• [Entries shown]
******************************

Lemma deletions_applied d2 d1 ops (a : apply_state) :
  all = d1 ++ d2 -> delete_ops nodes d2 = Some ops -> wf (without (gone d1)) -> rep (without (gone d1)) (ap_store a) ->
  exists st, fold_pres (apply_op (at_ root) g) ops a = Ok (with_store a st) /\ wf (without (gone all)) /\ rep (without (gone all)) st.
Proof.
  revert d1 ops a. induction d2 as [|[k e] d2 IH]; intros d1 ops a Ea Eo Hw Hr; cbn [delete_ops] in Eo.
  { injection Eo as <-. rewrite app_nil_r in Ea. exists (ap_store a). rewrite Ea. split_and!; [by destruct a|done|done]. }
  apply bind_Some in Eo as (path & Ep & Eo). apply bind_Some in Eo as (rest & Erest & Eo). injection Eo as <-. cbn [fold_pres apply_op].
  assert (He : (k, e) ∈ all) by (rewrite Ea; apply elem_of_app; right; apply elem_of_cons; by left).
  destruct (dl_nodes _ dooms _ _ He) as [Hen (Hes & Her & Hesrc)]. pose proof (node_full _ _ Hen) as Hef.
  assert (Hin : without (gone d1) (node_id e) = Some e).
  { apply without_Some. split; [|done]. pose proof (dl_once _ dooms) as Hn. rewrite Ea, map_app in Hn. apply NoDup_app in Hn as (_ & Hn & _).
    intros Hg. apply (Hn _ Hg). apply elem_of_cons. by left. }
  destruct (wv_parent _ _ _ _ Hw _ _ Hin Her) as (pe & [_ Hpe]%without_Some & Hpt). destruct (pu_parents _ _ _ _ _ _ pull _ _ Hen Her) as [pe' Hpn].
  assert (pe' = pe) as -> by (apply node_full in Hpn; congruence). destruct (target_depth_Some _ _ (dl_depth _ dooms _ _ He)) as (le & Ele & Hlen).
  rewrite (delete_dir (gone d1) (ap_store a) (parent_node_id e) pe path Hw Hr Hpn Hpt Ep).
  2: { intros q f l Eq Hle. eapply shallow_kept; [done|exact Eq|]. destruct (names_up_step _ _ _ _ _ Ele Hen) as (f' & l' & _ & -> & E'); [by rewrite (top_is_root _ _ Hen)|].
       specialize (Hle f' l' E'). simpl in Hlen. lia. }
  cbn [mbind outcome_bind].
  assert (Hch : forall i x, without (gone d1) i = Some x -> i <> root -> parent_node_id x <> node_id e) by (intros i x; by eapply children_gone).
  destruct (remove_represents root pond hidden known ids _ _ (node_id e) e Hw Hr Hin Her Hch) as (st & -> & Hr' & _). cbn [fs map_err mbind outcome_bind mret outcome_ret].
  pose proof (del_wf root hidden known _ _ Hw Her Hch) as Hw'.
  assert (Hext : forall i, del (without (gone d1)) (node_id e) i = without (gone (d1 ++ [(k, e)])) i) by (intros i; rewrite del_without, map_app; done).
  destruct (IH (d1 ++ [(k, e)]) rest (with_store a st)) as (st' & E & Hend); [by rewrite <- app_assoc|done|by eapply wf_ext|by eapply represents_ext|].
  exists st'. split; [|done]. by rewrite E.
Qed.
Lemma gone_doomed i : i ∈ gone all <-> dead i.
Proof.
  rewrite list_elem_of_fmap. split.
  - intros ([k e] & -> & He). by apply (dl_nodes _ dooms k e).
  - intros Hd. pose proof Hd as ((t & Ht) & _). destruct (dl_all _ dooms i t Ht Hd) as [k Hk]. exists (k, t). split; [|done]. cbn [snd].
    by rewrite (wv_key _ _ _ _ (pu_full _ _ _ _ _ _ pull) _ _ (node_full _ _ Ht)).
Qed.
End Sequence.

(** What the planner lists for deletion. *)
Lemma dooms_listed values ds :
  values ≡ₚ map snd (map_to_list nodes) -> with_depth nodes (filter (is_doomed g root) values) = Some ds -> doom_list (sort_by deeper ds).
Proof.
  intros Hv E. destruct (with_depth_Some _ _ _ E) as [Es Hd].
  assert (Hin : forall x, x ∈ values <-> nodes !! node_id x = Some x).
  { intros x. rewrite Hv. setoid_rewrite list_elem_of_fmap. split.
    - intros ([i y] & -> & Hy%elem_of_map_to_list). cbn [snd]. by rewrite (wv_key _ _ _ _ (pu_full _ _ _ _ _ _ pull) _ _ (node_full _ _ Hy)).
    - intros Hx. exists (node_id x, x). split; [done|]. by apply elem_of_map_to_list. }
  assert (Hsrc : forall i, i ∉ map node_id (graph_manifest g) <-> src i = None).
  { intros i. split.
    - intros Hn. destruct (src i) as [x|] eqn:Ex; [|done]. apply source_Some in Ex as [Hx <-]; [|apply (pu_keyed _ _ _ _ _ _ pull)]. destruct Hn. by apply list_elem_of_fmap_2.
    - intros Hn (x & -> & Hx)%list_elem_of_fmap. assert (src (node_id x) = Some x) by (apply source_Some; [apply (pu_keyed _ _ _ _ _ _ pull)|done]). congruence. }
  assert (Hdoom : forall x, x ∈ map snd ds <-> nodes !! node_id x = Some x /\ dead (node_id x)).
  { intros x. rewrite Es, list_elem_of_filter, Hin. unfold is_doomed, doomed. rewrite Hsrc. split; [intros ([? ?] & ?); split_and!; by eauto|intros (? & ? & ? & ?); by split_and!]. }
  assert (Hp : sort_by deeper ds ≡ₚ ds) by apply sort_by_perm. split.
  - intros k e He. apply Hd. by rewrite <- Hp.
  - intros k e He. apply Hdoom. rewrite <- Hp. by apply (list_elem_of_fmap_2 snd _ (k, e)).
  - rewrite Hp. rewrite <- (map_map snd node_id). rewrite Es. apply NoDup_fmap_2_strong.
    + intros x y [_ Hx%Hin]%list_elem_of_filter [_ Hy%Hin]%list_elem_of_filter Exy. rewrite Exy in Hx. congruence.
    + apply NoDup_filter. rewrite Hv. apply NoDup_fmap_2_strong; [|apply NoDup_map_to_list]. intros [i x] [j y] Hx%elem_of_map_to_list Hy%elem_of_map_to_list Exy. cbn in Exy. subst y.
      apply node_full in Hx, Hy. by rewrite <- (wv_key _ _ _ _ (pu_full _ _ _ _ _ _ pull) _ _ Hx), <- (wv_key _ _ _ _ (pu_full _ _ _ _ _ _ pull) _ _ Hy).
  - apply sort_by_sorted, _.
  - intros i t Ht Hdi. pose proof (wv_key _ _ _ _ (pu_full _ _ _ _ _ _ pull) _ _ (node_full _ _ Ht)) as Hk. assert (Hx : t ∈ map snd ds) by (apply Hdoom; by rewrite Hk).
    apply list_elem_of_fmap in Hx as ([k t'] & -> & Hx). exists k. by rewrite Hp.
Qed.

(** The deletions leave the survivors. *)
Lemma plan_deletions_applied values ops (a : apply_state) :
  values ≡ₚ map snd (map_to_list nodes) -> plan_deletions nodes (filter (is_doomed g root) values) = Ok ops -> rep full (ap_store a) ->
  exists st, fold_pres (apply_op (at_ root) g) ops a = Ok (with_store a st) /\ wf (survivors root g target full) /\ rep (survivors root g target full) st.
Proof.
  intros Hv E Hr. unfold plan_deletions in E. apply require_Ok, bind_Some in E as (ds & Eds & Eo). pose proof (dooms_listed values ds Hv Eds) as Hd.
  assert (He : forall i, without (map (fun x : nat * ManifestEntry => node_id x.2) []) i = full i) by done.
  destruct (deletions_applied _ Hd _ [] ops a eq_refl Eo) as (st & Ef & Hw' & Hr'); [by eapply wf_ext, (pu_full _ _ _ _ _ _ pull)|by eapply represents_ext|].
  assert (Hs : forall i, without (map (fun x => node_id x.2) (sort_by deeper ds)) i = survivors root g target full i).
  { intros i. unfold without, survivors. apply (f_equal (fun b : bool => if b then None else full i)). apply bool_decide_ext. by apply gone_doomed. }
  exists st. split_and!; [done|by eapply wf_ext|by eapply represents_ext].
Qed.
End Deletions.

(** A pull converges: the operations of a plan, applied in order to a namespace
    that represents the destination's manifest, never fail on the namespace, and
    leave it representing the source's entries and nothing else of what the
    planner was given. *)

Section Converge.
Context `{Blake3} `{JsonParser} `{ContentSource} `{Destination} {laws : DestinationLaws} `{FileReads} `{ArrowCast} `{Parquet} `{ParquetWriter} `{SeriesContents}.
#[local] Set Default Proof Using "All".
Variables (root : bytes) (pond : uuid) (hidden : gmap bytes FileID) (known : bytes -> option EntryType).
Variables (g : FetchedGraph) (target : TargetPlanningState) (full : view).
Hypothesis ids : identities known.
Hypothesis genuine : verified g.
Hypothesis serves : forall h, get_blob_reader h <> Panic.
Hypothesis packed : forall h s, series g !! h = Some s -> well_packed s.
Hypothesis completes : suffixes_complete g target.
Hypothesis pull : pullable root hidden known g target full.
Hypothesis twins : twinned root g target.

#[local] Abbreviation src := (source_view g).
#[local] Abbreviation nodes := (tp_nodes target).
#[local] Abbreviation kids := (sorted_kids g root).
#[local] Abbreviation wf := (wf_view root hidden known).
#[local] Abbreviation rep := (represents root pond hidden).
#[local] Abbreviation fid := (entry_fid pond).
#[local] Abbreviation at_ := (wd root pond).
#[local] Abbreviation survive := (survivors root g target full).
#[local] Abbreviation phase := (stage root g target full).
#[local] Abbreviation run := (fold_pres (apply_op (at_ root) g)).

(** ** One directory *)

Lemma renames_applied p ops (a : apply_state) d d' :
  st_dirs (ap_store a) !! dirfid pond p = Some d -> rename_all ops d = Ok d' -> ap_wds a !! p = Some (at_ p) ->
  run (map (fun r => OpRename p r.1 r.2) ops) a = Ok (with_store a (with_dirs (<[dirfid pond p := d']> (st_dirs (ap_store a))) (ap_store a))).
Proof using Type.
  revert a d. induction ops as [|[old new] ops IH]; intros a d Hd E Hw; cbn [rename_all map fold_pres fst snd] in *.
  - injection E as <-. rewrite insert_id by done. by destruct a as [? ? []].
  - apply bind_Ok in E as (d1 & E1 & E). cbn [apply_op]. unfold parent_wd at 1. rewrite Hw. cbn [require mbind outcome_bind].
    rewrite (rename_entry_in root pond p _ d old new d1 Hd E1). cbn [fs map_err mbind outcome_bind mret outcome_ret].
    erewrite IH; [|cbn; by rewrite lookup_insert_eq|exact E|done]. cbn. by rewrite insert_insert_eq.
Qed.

******************************

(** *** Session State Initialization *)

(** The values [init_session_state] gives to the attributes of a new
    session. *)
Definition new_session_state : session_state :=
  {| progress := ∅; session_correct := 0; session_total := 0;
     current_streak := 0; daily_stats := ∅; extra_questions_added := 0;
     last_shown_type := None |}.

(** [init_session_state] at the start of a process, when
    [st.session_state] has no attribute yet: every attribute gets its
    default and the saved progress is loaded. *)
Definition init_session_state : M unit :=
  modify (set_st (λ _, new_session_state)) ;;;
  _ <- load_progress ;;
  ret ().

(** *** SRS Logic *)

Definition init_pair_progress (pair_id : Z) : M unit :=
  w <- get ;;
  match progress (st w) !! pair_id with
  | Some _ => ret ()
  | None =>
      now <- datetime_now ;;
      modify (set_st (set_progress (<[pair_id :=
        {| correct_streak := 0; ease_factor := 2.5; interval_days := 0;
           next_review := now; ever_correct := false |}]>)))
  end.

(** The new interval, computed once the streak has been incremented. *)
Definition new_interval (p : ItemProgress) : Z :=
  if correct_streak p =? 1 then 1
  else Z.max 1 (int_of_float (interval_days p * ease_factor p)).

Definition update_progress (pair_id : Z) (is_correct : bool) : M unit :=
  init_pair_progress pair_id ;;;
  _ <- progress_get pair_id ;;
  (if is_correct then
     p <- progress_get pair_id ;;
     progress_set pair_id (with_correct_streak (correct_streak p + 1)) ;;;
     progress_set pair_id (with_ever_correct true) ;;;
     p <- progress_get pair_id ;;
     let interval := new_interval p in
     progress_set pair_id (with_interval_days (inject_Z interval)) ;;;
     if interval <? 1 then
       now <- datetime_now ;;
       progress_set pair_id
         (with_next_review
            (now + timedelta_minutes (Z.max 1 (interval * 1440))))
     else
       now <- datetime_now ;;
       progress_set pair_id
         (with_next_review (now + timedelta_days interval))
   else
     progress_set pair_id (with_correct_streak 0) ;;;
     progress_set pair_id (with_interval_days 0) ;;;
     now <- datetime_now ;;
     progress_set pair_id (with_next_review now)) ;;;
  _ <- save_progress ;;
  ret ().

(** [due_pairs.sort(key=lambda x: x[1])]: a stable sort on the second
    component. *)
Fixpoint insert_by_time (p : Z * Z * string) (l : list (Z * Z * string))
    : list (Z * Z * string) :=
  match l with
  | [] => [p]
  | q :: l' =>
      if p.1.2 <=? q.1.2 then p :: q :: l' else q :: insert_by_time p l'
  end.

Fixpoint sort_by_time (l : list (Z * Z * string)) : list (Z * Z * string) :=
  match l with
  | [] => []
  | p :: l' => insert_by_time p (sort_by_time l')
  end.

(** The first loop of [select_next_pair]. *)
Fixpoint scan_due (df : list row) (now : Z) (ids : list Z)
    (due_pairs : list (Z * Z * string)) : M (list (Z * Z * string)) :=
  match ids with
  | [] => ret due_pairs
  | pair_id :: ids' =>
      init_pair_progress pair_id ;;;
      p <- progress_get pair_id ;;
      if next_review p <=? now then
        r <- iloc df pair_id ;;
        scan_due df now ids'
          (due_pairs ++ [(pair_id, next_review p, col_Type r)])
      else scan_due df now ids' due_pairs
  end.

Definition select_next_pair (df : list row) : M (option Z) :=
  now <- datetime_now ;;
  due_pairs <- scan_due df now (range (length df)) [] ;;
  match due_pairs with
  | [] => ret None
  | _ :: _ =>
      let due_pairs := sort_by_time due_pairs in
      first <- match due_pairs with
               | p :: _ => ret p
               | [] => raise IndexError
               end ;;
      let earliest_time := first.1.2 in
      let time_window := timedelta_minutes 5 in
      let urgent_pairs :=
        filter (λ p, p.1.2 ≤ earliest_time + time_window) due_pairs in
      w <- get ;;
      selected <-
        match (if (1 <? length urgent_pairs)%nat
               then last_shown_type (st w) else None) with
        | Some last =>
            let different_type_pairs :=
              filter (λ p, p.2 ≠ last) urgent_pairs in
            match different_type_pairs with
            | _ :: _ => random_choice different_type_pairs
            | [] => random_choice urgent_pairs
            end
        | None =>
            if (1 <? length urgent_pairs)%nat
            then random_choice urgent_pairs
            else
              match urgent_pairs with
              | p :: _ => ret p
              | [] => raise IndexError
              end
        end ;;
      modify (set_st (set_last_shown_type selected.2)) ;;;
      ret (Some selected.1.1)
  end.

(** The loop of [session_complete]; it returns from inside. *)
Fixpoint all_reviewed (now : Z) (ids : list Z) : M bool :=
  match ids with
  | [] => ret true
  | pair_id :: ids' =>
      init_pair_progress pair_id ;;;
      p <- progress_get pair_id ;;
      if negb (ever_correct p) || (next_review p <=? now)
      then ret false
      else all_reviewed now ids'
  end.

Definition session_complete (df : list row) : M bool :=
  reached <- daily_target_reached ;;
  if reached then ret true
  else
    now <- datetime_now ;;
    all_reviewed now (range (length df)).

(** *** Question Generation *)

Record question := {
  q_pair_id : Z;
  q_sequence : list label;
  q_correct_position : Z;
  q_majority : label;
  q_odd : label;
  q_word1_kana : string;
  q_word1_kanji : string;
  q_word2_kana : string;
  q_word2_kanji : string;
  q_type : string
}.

******************************

• [Problem to work on]
In the records above, the line with "Lemma deletions_applied d2" marks the start and the line with "assert (Hch : forall" marks the end; copy that stretch exactly, both lines included, and nothing else.

• [Task solution]
Lemma deletions_applied d2 d1 ops (a : apply_state) :
  all = d1 ++ d2 -> delete_ops nodes d2 = Some ops -> wf (without (gone d1)) -> rep (without (gone d1)) (ap_store a) ->
  exists st, fold_pres (apply_op (at_ root) g) ops a = Ok (with_store a st) /\ wf (without (gone all)) /\ rep (without (gone all)) st.
Proof.
  revert d1 ops a. induction d2 as [|[k e] d2 IH]; intros d1 ops a Ea Eo Hw Hr; cbn [delete_ops] in Eo.
  { injection Eo as <-. rewrite app_nil_r in Ea. exists (ap_store a). rewrite Ea. split_and!; [by destruct a|done|done]. }
  apply bind_Some in Eo as (path & Ep & Eo). apply bind_Some in Eo as (rest & Erest & Eo). injection Eo as <-. cbn [fold_pres apply_op].
  assert (He : (k, e) ∈ all) by (rewrite Ea; apply elem_of_app; right; apply elem_of_cons; by left).
  destruct (dl_nodes _ dooms _ _ He) as [Hen (Hes & Her & Hesrc)]. pose proof (node_full _ _ Hen) as Hef.
  assert (Hin : without (gone d1) (node_id e) = Some e).
  { apply without_Some. split; [|done]. pose proof (dl_once _ dooms) as Hn. rewrite Ea, map_app in Hn. apply NoDup_app in Hn as (_ & Hn & _).
    intros Hg. apply (Hn _ Hg). apply elem_of_cons. by left. }
  destruct (wv_parent _ _ _ _ Hw _ _ Hin Her) as (pe & [_ Hpe]%without_Some & Hpt). destruct (pu_parents _ _ _ _ _ _ pull _ _ Hen Her) as [pe' Hpn].
  assert (pe' = pe) as -> by (apply node_full in Hpn; congruence). destruct (target_depth_Some _ _ (dl_depth _ dooms _ _ He)) as (le & Ele & Hlen).
  rewrite (delete_dir (gone d1) (ap_store a) (parent_node_id e) pe path Hw Hr Hpn Hpt Ep).
  2: { intros q f l Eq Hle. eapply shallow_kept; [done|exact Eq|]. destruct (names_up_step _ _ _ _ _ Ele Hen) as (f' & l' & _ & -> & E'); [by rewrite (top_is_root _ _ Hen)|].
       specialize (Hle f' l' E'). simpl in Hlen. lia. }
  cbn [mbind outcome_bind].
  assert (Hch : forall i x, without (gone d1) i = Some x -> i <> root -> parent_node_id x <> node_id e) by (intros i x; by eapply children_gone).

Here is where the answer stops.